Task brief: What is the count of lines below that include "OJSONRPC"? Reply with nothing else.

[Start of Attachment]

(* ===== verification/ServerSetup.v ===== *)
(** server/server.go, option.go, options.go, listener*.go, memconn.go, kcp.go, quic.go and the
    start of the HTTP servers in gateway.go and jsonrpc2.go: how a server is configured, gets
    its listener and starts to serve.

    The sockets are a parameter: a listener is what [net_Listen] and its kin return. *)

From S2P Require Import Prelude GoStd NetIP Header ServerSync Gateway.
Import Gateway.Gateway.

Module ServerSetup.

(** ** Options *)

Inductive optionValue := OptDuration (d : Z) | OptBlockCrypt (bc : nat).

Inductive workerPool := PondPool (maxWorkers maxCapacity : Z) | CustomPool (id : nat).

Record CORSOptions := MkCORS {
  AllowedOrigins : list string;
  AllowedMethods : list string;
  AllowedHeaders : list string;
  AllowCredentials : bool;
}.

(** The configuration of a [Server]. [logicLockPool] is the number of locks, [None] for nil. *)
Record config := MkConfig {
  tlsConfig : option nat;
  readTimeout : Z;
  writeTimeout : Z;
  DisableHTTPGateway : bool;
  DisableJSONRPC : bool;
  EnableProfile : bool;
  AsyncWrite : bool;
  pool : option workerPool;
  logicSyncMethod : gset string;
  logicLockPool : option Z;
  options : gmap string optionValue;
  corsOptions : option CORSOptions;
}.

Definition OptionFn := config -> config.

Definition WithTLSConfig (cfg : nat) : OptionFn := fun s =>
  MkConfig (Some cfg) (readTimeout s) (writeTimeout s) (DisableHTTPGateway s) (DisableJSONRPC s)
    (EnableProfile s) (AsyncWrite s) (pool s) (logicSyncMethod s) (logicLockPool s) (options s) (corsOptions s).

Definition WithReadTimeout (d : Z) : OptionFn := fun s =>
  MkConfig (tlsConfig s) d (writeTimeout s) (DisableHTTPGateway s) (DisableJSONRPC s)
    (EnableProfile s) (AsyncWrite s) (pool s) (logicSyncMethod s) (logicLockPool s) (options s) (corsOptions s).

Definition WithWriteTimeout (d : Z) : OptionFn := fun s =>
  MkConfig (tlsConfig s) (readTimeout s) d (DisableHTTPGateway s) (DisableJSONRPC s)
    (EnableProfile s) (AsyncWrite s) (pool s) (logicSyncMethod s) (logicLockPool s) (options s) (corsOptions s).

Definition set_sync (methods : gset string) (locks : option Z) (s : config) : config :=
  MkConfig (tlsConfig s) (readTimeout s) (writeTimeout s) (DisableHTTPGateway s) (DisableJSONRPC s)
    (EnableProfile s) (AsyncWrite s) (pool s) methods locks (options s) (corsOptions s).

Definition WithLogicSync (serviceMethod : string) : OptionFn := fun s =>
  set_sync ({[serviceMethod]} ∪ logicSyncMethod s) (logicLockPool s) s.

(** The size is checked in ServerSync. *)
Definition WithLogicSyncPoolSize (size : Z) : OptionFn := fun s =>
  set_sync (logicSyncMethod s) (ServerSync.WithLogicSyncPoolSize size (logicLockPool s)) s.

Definition set_pool (p : workerPool) (s : config) : config :=
  MkConfig (tlsConfig s) (readTimeout s) (writeTimeout s) (DisableHTTPGateway s) (DisableJSONRPC s)
    (EnableProfile s) (AsyncWrite s) (Some p) (logicSyncMethod s) (logicLockPool s) (options s) (corsOptions s).

Definition WithPool (maxWorkers maxCapacity : Z) : OptionFn := set_pool (PondPool maxWorkers maxCapacity).
Definition WithCustomPool (id : nat) : OptionFn := set_pool (CustomPool id).

Definition WithAsyncWrite : OptionFn := fun s =>
  MkConfig (tlsConfig s) (readTimeout s) (writeTimeout s) (DisableHTTPGateway s) (DisableJSONRPC s)
    (EnableProfile s) true (pool s) (logicSyncMethod s) (logicLockPool s) (options s) (corsOptions s).

Definition WithHTTPGateway : OptionFn := fun s =>
  MkConfig (tlsConfig s) (readTimeout s) (writeTimeout s) false (DisableJSONRPC s)
    (EnableProfile s) (AsyncWrite s) (pool s) (logicSyncMethod s) (logicLockPool s) (options s) (corsOptions s).

Definition WithJSONRPC : OptionFn := fun s =>
  MkConfig (tlsConfig s) (readTimeout s) (writeTimeout s) (DisableHTTPGateway s) false
    (EnableProfile s) (AsyncWrite s) (pool s) (logicSyncMethod s) (logicLockPool s) (options s) (corsOptions s).

Definition set_option (k : string) (v : optionValue) (s : config) : config :=
  MkConfig (tlsConfig s) (readTimeout s) (writeTimeout s) (DisableHTTPGateway s) (DisableJSONRPC s)
    (EnableProfile s) (AsyncWrite s) (pool s) (logicSyncMethod s) (logicLockPool s)
    (<[k := v]> (options s)) (corsOptions s).

Definition WithTCPKeepAlivePeriod (period : Z) : OptionFn := set_option "TCPKeepAlivePeriod" (OptDuration period).
Definition WithBlockCrypt (bc : nat) : OptionFn := set_option "BlockCrypt" (OptBlockCrypt bc).

Definition SetCORS (cors : option CORSOptions) (s : config) : config :=
  MkConfig (tlsConfig s) (readTimeout s) (writeTimeout s) (DisableHTTPGateway s) (DisableJSONRPC s)
    (EnableProfile s) (AsyncWrite s) (pool s) (logicSyncMethod s) (logicLockPool s) (options s) cors.

Definition AllowAllCORSOptions : CORSOptions :=
  MkCORS ["*"%string] ["HEAD"; "GET"; "POST"; "PUT"; "PATCH"; "DELETE"]%string ["*"%string] false.

(** ** NewServer *)

Definition emptyConfig : config :=
  MkConfig None 0 0 true true false false None ∅ None ∅ None.

Definition default_locks (s : config) : config :=
  match logicLockPool s with
  | None => if bool_decide (logicSyncMethod s = ∅) then s
            else set_sync (logicSyncMethod s) (Some defaultLogicSyncLockPoolSize) s
  | Some _ => s
  end.

Definition default_keepAlive (s : config) : config :=
  match options s !! "TCPKeepAlivePeriod"%string with
  | None => set_option "TCPKeepAlivePeriod" (OptDuration (3 * 60 * 1000000000)) s
  | Some _ => s
  end.

Definition NewServer (opts : list OptionFn) : config :=
  default_keepAlive (default_locks (foldl (fun s op => op s) emptyConfig opts)).

(** The options of the package. *)
Inductive option_call :=
  | OTLS (cfg : nat) | OReadTimeout (d : Z) | OWriteTimeout (d : Z) | OLogicSync (m : string)
  | OPoolSize (n : Z) | OPool (w c : Z) | OCustomPool (id : nat) | OAsyncWrite | OHTTPGateway
  | OJSONRPC | OKeepAlive (d : Z) | OBlockCrypt (bc : nat).

Global Instance option_call_eq_dec : EqDecision option_call.
Proof. solve_decision. Defined.

Definition option_fn (o : option_call) : OptionFn :=
  match o with
  | OTLS cfg => WithTLSConfig cfg
  | OReadTimeout d => WithReadTimeout d
  | OWriteTimeout d => WithWriteTimeout d
  | OLogicSync m => WithLogicSync m
  | OPoolSize n => WithLogicSyncPoolSize n
  | OPool w c => WithPool w c
  | OCustomPool id => WithCustomPool id
  | OAsyncWrite => WithAsyncWrite
  | OHTTPGateway => WithHTTPGateway
  | OJSONRPC => WithJSONRPC
  | OKeepAlive d => WithTCPKeepAlivePeriod d
  | OBlockCrypt bc => WithBlockCrypt bc
  end.

Definition applied (os : list option_call) (s : config) : config := foldl (fun s op => op s) s (option_fn <$> os).

Lemma elem_of_cons_decide (x o : option_call) os :
  bool_decide (x ∈ o :: os) = bool_decide (o = x) || bool_decide (x ∈ os).
Proof.
  rewrite <- bool_decide_or. apply bool_decide_ext. rewrite elem_of_cons. split; intros [?|?]; auto.
Qed.

Lemma applied_flags os s :
  DisableHTTPGateway (applied os s) = DisableHTTPGateway s && negb (bool_decide (OHTTPGateway ∈ os)) /\
  DisableJSONRPC (applied os s) = DisableJSONRPC s && negb (bool_decide (OJSONRPC ∈ os)) /\
  EnableProfile (applied os s) = EnableProfile s.
Proof.
  revert s. induction os as [|o os IH]; intros s; [cbn; by rewrite !andb_true_r|].
  destruct (IH (option_fn o s)) as (H1 & H2 & H3). unfold applied in *. cbn [fmap list_fmap foldl].
  rewrite H1, H2, H3, !elem_of_cons_decide, !negb_orb, !andb_assoc.
  destruct o; cbn -[bool_decide]; rewrite ?(bool_decide_eq_false_2 (_ = OHTTPGateway)),
    ?(bool_decide_eq_false_2 (_ = OJSONRPC)) by done; rewrite ?bool_decide_eq_true_2 by done;
    by rewrite ?andb_true_r, ?andb_false_r.
Qed.

(** C23. However a server is configured, the HTTP gateway is reached only if [WithHTTPGateway] is
    among its options, JSON-RPC only if [WithJSONRPC] is, and the profiler by no option: without
    them, whatever does not start with the magic byte is dropped. *)
Theorem http_needs_opt_in os network jsonrpc http1 conn :
  let s := NewServer (option_fn <$> os) in
  match route network (DisableJSONRPC s) (EnableProfile s) (DisableHTTPGateway s) jsonrpc http1 conn with
  | Jsonrpc2Ln => OJSONRPC ∈ os
  | HttpLn => OHTTPGateway ∈ os
  | DebugLn => False
  | RpcxLn => network ∉ ["tcp"; "tcp4"; "tcp6"; "reuseport"]%string \/ head conn = Some magicNumber
  | Unmatched => True
  end.
Proof.
  cbv zeta. destruct (applied_flags os emptyConfig) as (H1 & H2 & H3). cbn in H1, H2, H3.
  assert (forall s, DisableHTTPGateway (default_keepAlive (default_locks s)) = DisableHTTPGateway s /\
    DisableJSONRPC (default_keepAlive (default_locks s)) = DisableJSONRPC s /\
    EnableProfile (default_keepAlive (default_locks s)) = EnableProfile s) as Hd.
  { intros s. unfold default_keepAlive, default_locks. by repeat case_match. }
  destruct (Hd (applied os emptyConfig)) as (D1 & D2 & D3).
  unfold NewServer. fold (applied os emptyConfig). rewrite D1, D2, D3, H1, H2, H3.
  unfold route. destruct (bool_decide (network ∈ _)) eqn:Hn; cbn [negb]; [|left; by apply bool_decide_eq_false in Hn].
  destruct (rpcxPrefixByteMatcher conn) eqn:Em.
  { right. destruct conn as [|b conn]; [done|]. cbn in *. zbool. by subst. }
  rewrite !negb_involutive.
  destruct (bool_decide (OJSONRPC ∈ os)) eqn:EJ, (bool_decide (OHTTPGateway ∈ os)) eqn:EH;
    try apply bool_decide_eq_true in EJ; try apply bool_decide_eq_true in EH;
    by destruct (jsonrpc conn), (http1 conn).
Qed.

Lemma applied_locks os s :
  (forall n, logicLockPool s = Some n -> 0 < n) -> forall n, logicLockPool (applied os s) = Some n -> 0 < n.
Proof.
  revert s. induction os as [|o os IH]; intros s Hs; [done|]. cbn. apply IH.
  destruct o; cbn; try done. unfold ServerSync.WithLogicSyncPoolSize.
  destruct (_ <=? 0) eqn:E; [done|]. intros m [= <-]. zbool. lia.
Qed.

(** A server with methods that are to be serialized has a pool of locks with at least one
    lock, whatever sizes were asked for: the modulo that picks a lock never divides by zero.
    Its size is what [ServerSync.newLockPool] says. *)
Theorem lock_pool_not_empty os :
  let s := NewServer (option_fn <$> os) in
  logicSyncMethod s <> ∅ -> exists n, logicLockPool s = Some n /\ 0 < n /\
    n = newLockPool (logicLockPool (applied os emptyConfig)) (Z.of_nat (size (logicSyncMethod s))).
Proof.
  cbv zeta. unfold NewServer. fold (applied os emptyConfig).
  pose proof (applied_locks os emptyConfig ltac:(done)) as Hpos.
  set (s := applied os emptyConfig) in *.
  assert (logicLockPool (default_keepAlive (default_locks s)) = logicLockPool (default_locks s) /\
    logicSyncMethod (default_keepAlive (default_locks s)) = logicSyncMethod s) as [-> ->].
  { unfold default_keepAlive, default_locks. by repeat case_match. }
  intros Hm. unfold default_locks, newLockPool. destruct (logicLockPool s) as [n|] eqn:E.
  - exists n. rewrite E. auto.
  - rewrite bool_decide_eq_false_2 by done. exists defaultLogicSyncLockPoolSize. split; [done|].
    split; [done|]. assert (size (logicSyncMethod s) <> 0)%nat by (intros Hz; by apply size_empty_inv, leibniz_equiv in Hz).
    rewrite Z.gtb_ltb, (proj2 (Z.ltb_lt _ _)) by lia. done.
Qed.

Lemma lock_pool_not_empty_witness :
  exists n, logicLockPool (NewServer (option_fn <$> [OLogicSync "Game.Move"; OPoolSize (-3)])) = Some n /\ 0 < n /\
    n = newLockPool (logicLockPool (applied [OLogicSync "Game.Move"; OPoolSize (-3)] emptyConfig))
          (Z.of_nat (size (logicSyncMethod (NewServer (option_fn <$> [OLogicSync "Game.Move"; OPoolSize (-3)]))))).
Proof. apply (lock_pool_not_empty [OLogicSync "Game.Move"; OPoolSize (-3)]). vm_compute. discriminate. Defined.

(** ** Addresses *)

Fixpoint trimLeftSpaces (l : bytes) : bytes := match l with 32 :: r => trimLeftSpaces r | _ => l end.
Definition trimSpaces (l : bytes) : bytes := rev (trimLeftSpaces (rev (trimLeftSpaces l))).

(** [ipAddress[:i]] for the last colon; with none, [i] is -1. *)
Definition removePort (l : bytes) : res bytes :=
  match LastIndexByte 58 l with
  | Some i => Ok (take i l)
  | None => Panic "slice bounds out of range [:-1]"
  end.

(** The groups of [ip4Reg]: a decimal number up to 255 without leading zeros. *)
Definition ip4Group (l : bytes) : bool :=
  match l with
  | [a] => is_digit a
  | [a; b] => is_digit a && negb (a =? 48) && is_digit b
  | [a; b; c] =>
      forallb is_digit l && negb (a =? 48) && (dec_value l <=? 255)
  | _ => false
  end.

(** The parts between dots. *)
Fixpoint splitDots (l cur : bytes) : list bytes :=
  match l with
  | [] => [cur]
  | b :: l => if b =? 46 then cur :: splitDots l [] else splitDots l (cur ++ [b])
  end.

Definition ip4Reg (l : bytes) : bool :=
  let parts := splitDots l [] in (length parts =? 4)%nat && forallb ip4Group parts.

Definition validIP4 (address : string) : res bool :=
  match removePort (trimSpaces (string_bytes address)) with
  | Ok l => Ok (ip4Reg l)
  | Er e => Er e
  | Panic w => Panic w
  end.

Definition TrimPrefix (b : Z) (l : bytes) : bytes :=
  match l with x :: r => if x =? b then r else l | [] => [] end.
Definition TrimSuffix (b : Z) (l : bytes) : bytes := rev (TrimPrefix b (rev l)).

[End of Attachment]

Your solution: 6